Activity :: The answer should be each line from the entries below that has the word "Prop" in it.

Stored data entries ::
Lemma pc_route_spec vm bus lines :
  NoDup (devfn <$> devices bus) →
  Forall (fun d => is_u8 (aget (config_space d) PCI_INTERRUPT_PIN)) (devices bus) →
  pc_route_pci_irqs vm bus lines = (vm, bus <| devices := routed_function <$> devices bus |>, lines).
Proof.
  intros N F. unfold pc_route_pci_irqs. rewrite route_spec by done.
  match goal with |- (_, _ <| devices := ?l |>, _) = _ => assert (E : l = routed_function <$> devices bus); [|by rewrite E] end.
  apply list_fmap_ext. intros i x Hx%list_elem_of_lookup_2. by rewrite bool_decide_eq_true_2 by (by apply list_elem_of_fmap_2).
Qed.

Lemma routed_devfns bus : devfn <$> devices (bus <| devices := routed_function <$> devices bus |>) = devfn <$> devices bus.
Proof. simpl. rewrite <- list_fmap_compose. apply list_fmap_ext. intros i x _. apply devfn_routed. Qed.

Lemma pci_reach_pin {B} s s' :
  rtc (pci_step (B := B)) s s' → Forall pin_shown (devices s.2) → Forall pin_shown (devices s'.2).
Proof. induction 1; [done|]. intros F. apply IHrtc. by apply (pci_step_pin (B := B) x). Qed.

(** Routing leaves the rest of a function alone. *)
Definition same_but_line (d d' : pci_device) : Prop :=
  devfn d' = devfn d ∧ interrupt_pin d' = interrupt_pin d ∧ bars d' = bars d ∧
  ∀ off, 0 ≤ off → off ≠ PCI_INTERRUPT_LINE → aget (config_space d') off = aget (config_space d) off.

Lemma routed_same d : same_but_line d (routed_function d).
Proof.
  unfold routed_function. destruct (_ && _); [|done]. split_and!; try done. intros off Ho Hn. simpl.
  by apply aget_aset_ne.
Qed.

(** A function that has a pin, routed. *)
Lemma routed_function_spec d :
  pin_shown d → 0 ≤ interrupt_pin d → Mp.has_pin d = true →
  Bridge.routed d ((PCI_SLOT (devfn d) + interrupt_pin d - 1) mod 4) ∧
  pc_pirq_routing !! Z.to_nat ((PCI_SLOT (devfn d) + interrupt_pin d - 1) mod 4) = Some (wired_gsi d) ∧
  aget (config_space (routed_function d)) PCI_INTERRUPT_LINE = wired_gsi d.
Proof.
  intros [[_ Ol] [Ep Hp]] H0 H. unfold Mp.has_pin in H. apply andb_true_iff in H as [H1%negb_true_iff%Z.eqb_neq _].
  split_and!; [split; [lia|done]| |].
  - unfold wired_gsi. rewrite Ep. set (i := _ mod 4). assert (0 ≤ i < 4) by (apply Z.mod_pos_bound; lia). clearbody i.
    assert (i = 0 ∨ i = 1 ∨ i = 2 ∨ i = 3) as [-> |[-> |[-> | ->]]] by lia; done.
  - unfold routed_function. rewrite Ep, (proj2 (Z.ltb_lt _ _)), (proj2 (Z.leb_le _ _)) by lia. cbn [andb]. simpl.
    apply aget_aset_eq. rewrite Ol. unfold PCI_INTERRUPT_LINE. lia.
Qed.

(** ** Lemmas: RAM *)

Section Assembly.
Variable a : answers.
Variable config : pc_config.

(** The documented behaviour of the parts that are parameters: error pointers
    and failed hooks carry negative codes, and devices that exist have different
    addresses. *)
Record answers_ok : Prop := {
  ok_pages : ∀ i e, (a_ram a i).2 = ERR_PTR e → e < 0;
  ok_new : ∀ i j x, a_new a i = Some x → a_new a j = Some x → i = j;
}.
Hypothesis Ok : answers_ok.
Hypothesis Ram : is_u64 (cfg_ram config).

Response area ::
Definition same_but_line (d d' : pci_device) : Prop :=
Record answers_ok : Prop := {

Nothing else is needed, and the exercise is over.